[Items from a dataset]
━━━━━━━━━━

(** * Reflections sync: Todoist tasks to a Notion child page

    A shallow embedding of [reflections_sync.py] and the properties of its
    three parts: the Todoist client, the Notion client and the orchestrator
    [main].

    Python values that come out of [response.json()] or of the Notion SDK
    are modelled by [json]; a raised exception by [exn]; a computation that
    may raise by [outcome]; a computation that also talks to the outside
    (HTTP requests, SDK calls, [print]) by [M], which records the calls in
    the order they are made.  The answers of the outside are collected in a
    [World]. *)

Set Warnings "-register-all".
From Stdlib Require Import ZArith String Ascii List Lia.
From Stdlib Require Import Floats.PrimFloat.
From stdpp Require Import base option list strings gmap pretty.
Import ListNotations.
Open Scope string_scope.
Open Scope list_scope.
Open Scope Z_scope.

(** ** Python values *)

(** What [json.loads] builds: [None], [bool], [int], [float], [str], [list]
    and [dict].  A dict keeps its insertion order, which [for k in d]
    observes, so it is an association list; a key is looked up from the
    front (a Python dict has no duplicate keys). *)
Inductive json : Type :=
| JNull
| JBool (b : bool)
| JInt (z : Z)
| JFloat (f : float)
| JStr (s : string)
| JArr (items : list json)
| JObj (fields : list (string * json)).

(** The exceptions the program can meet.  The first four are raised by the
    language itself on untyped data; [RemoteError] stands for whatever
    [requests] or the Notion SDK raise ([HTTPError], [ConnectionError],
    [APIResponseError], [JSONDecodeError], ...), all subclasses of
    [Exception]; [Interrupt] stands for [KeyboardInterrupt] and
    [SystemExit], which are not, and which [except Exception] lets pass. *)
Inductive exn : Type :=
| KeyError (key : json)
| TypeError
| AttributeError
| IndexError
| RemoteError (detail : string)
| Interrupt (detail : string).

Definition is_Exception (e : exn) : bool :=
  match e with
  | Interrupt _ => false
  | _ => true
  end.

Inductive outcome (A : Type) : Type :=
| Returns (a : A)
| Raises (e : exn).
Arguments Returns {A} a.
Arguments Raises {A} e.

#[global] Instance outcome_ret : MRet outcome := fun A a => Returns a.
#[global] Instance outcome_bind : MBind outcome := fun A B k m =>
  match m with
  | Returns a => k a
  | Raises e => Raises e
  end.

Module Py.

Fixpoint assoc (k : string) (fields : list (string * json)) : option json :=
  match fields with
  | [] => None
  | (k', v) :: rest => if String.eqb k k' then Some v else assoc k rest
  end.

(** [bool(v)]: what [if v], [not v], [and], [or] and [all] test. *)
Definition truthy (v : json) : bool :=
  match v with
  | JNull => false
  | JBool b => b
  | JInt z => negb (z =? 0)
  | JFloat f => negb (PrimFloat.eqb f 0%float)
  | JStr s => negb (String.eqb s "")
  | JArr items => match items with [] => false | _ => true end
  | JObj fields => match fields with [] => false | _ => true end
  end.

(** [v == s] for a [str] s. *)
Definition eq_str (v : json) (s : string) : bool :=
  match v with
  | JStr t => String.eqb t s
  | _ => false
  end.

(** [v.get(k)]: only a dict has the method. *)
Definition get (v : json) (k : string) : outcome json :=
  match v with
  | JObj fields => Returns (default JNull (assoc k fields))
  | _ => Raises AttributeError
  end.

(** [v[k]] for a [str] k. *)
Definition getitem (v : json) (k : string) : outcome json :=
  match v with
  | JObj fields =>
      match assoc k fields with
      | Some x => Returns x
      | None => Raises (KeyError (JStr k))
      end
  | _ => Raises TypeError
  end.

(** [v[0]]. *)
Definition getitem0 (v : json) : outcome json :=
  match v with
  | JArr items =>
      match items with
      | x :: _ => Returns x
      | [] => Raises IndexError
      end
  | JStr s =>
      match s with
      | String c _ => Returns (JStr (String c EmptyString))
      | EmptyString => Raises IndexError
      end
  | JObj fields => Raises (KeyError (JInt 0))
  | _ => Raises TypeError
  end.

(** [len(v)]. *)
Definition len (v : json) : outcome Z :=
  match v with
  | JStr s => Returns (Z.of_nat (String.length s))
  | JArr items => Returns (Z.of_nat (length items))
  | JObj fields => Returns (Z.of_nat (length fields))
  | _ => Raises TypeError
  end.

Fixpoint chars (s : string) : list json :=
  match s with
  | EmptyString => []
  | String c rest => JStr (String c EmptyString) :: chars rest
  end.

(** The elements [for x in v] runs through. *)
Definition iter (v : json) : outcome (list json) :=
  match v with
  | JArr items => Returns items
  | JStr s => Returns (chars s)
  | JObj fields => Returns (map (fun kv => JStr (fst kv)) fields)
  | _ => Raises TypeError
  end.

End Py.

(** ** The outside world *)

(** One piece of an f-string: literal text (or a [str], or an [int] in
    decimal), the [str()] of a value, the [str()] of an exception. *)
Inductive fragment : Type :=
| Txt (s : string)
| Str (v : json)
| Exc (e : exn).

Inductive event : Type :=
| HttpGet (url : string) (headers params : list (string * json))
| NotionSearch (query : string)
| NotionRetrieve (page_id : json)
| NotionCreate (parent properties : json) (children : list json)
| Print (line : list fragment).

Definition is_network_call (ev : event) : bool :=
  match ev with
  | Print _ => false
  | _ => true
  end.

Definition is_print (ev : event) : bool :=
  match ev with
  | Print _ => true
  | _ => false
  end.

Definition is_create (ev : event) : bool :=
  match ev with
  | NotionCreate _ _ _ => true
  | _ => false
  end.

(** [datetime]: the fields the program reads. *)
Record datetime : Type := { year : Z; month : Z; day : Z }.

(** What the outside answers.  [http_get] is [requests.get] followed by
    [raise_for_status()] and [.json()]: the parsed body, or the exception
    one of the three raised. *)
Record World : Type := {
  environ : gmap string string;
  http_get : string -> list (string * json) -> outcome json;
  notion_search : string -> outcome json;
  notion_retrieve : json -> outcome json;
  notion_create : json -> json -> list json -> outcome json;
  now : datetime
}.

(** A computation: the calls made so far, and how it ended. *)
Definition M (A : Type) : Type := list event * outcome A.

#[global] Instance M_ret : MRet M := fun A a => ([], Returns a).
#[global] Instance M_bind : MBind M := fun A B k m =>
  match m with
  | (t, Returns a) => let '(t', r) := k a in (t ++ t', r)
  | (t, Raises e) => (t, Raises e)
  end.

Definition emit (ev : event) : M unit := ([ev], Returns tt).
Definition pure {A : Type} (o : outcome A) : M A := ([], o).
Definition call {A : Type} (ev : event) (o : outcome A) : M A := ([ev], o).
Definition print (line : list fragment) : M unit := emit (Print line).

(** [try: body except Exception as e: handler e]. *)
Definition try_except {A : Type} (body : M A) (handler : exn -> M A) : M A :=
  match body with
  | (t, Raises e) =>
      if is_Exception e then let '(t', r) := handler e in (t ++ t', r)
      else (t, Raises e)
  | done => done
  end.

Definition trace {A : Type} (m : M A) : list event := fst m.
Definition result {A : Type} (m : M A) : outcome A := snd m.
Definition console {A : Type} (m : M A) : list event := filter (fun ev => is_print ev = true) (trace m).
Definition network_calls {A : Type} (m : M A) : list event :=
  filter (fun ev => is_network_call ev = true) (trace m).

(** ** class TodoistClient *)

Module TodoistClient.

Record t : Type := {
  token : string;
  headers : list (string * json);
  base_url : string
}.

Definition __init__ (token : string) : t :=
  {| token := token;
     headers := [("Authorization", JStr ("Bearer " +:+ token))];
     base_url := "https://api.todoist.com/rest/v2" |}.

Fixpoint get_project_id_loop (projects : list json) (project_name : string)
  : outcome json :=
  match projects with
  | [] => Returns JNull
  | project :: rest =>
      name ← Py.getitem project "name";
      if Py.eq_str name project_name then Py.getitem project "id"
      else get_project_id_loop rest project_name
  end.

Definition get_project_id (w : World) (self : t) (project_name : string) : M json :=
  let url := base_url self +:+ "/projects" in
  projects ← call (HttpGet url (headers self) []) (http_get w url []);
  pure (items ← Py.iter projects; get_project_id_loop items project_name).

━━━━━━━━━━

• _Assignment_: Going back to the entries above, set down exactly the lines that begin at the one with "(KeyError (JInt 0))" and end at the one with "(line : list fragment).", both included, and nothing else.

• _Response to this exercise_:
  | JObj fields => Raises (KeyError (JInt 0))
  | _ => Raises TypeError
  end.

(** [len(v)]. *)
Definition len (v : json) : outcome Z :=
  match v with
  | JStr s => Returns (Z.of_nat (String.length s))
  | JArr items => Returns (Z.of_nat (length items))
  | JObj fields => Returns (Z.of_nat (length fields))
  | _ => Raises TypeError
  end.

Fixpoint chars (s : string) : list json :=
  match s with
  | EmptyString => []
  | String c rest => JStr (String c EmptyString) :: chars rest
  end.

(** The elements [for x in v] runs through. *)
Definition iter (v : json) : outcome (list json) :=
  match v with
  | JArr items => Returns items
  | JStr s => Returns (chars s)
  | JObj fields => Returns (map (fun kv => JStr (fst kv)) fields)
  | _ => Raises TypeError
  end.

End Py.

(** ** The outside world *)

(** One piece of an f-string: literal text (or a [str], or an [int] in
    decimal), the [str()] of a value, the [str()] of an exception. *)
Inductive fragment : Type :=
| Txt (s : string)
| Str (v : json)
| Exc (e : exn).

Inductive event : Type :=
| HttpGet (url : string) (headers params : list (string * json))
| NotionSearch (query : string)
| NotionRetrieve (page_id : json)
| NotionCreate (parent properties : json) (children : list json)
| Print (line : list fragment).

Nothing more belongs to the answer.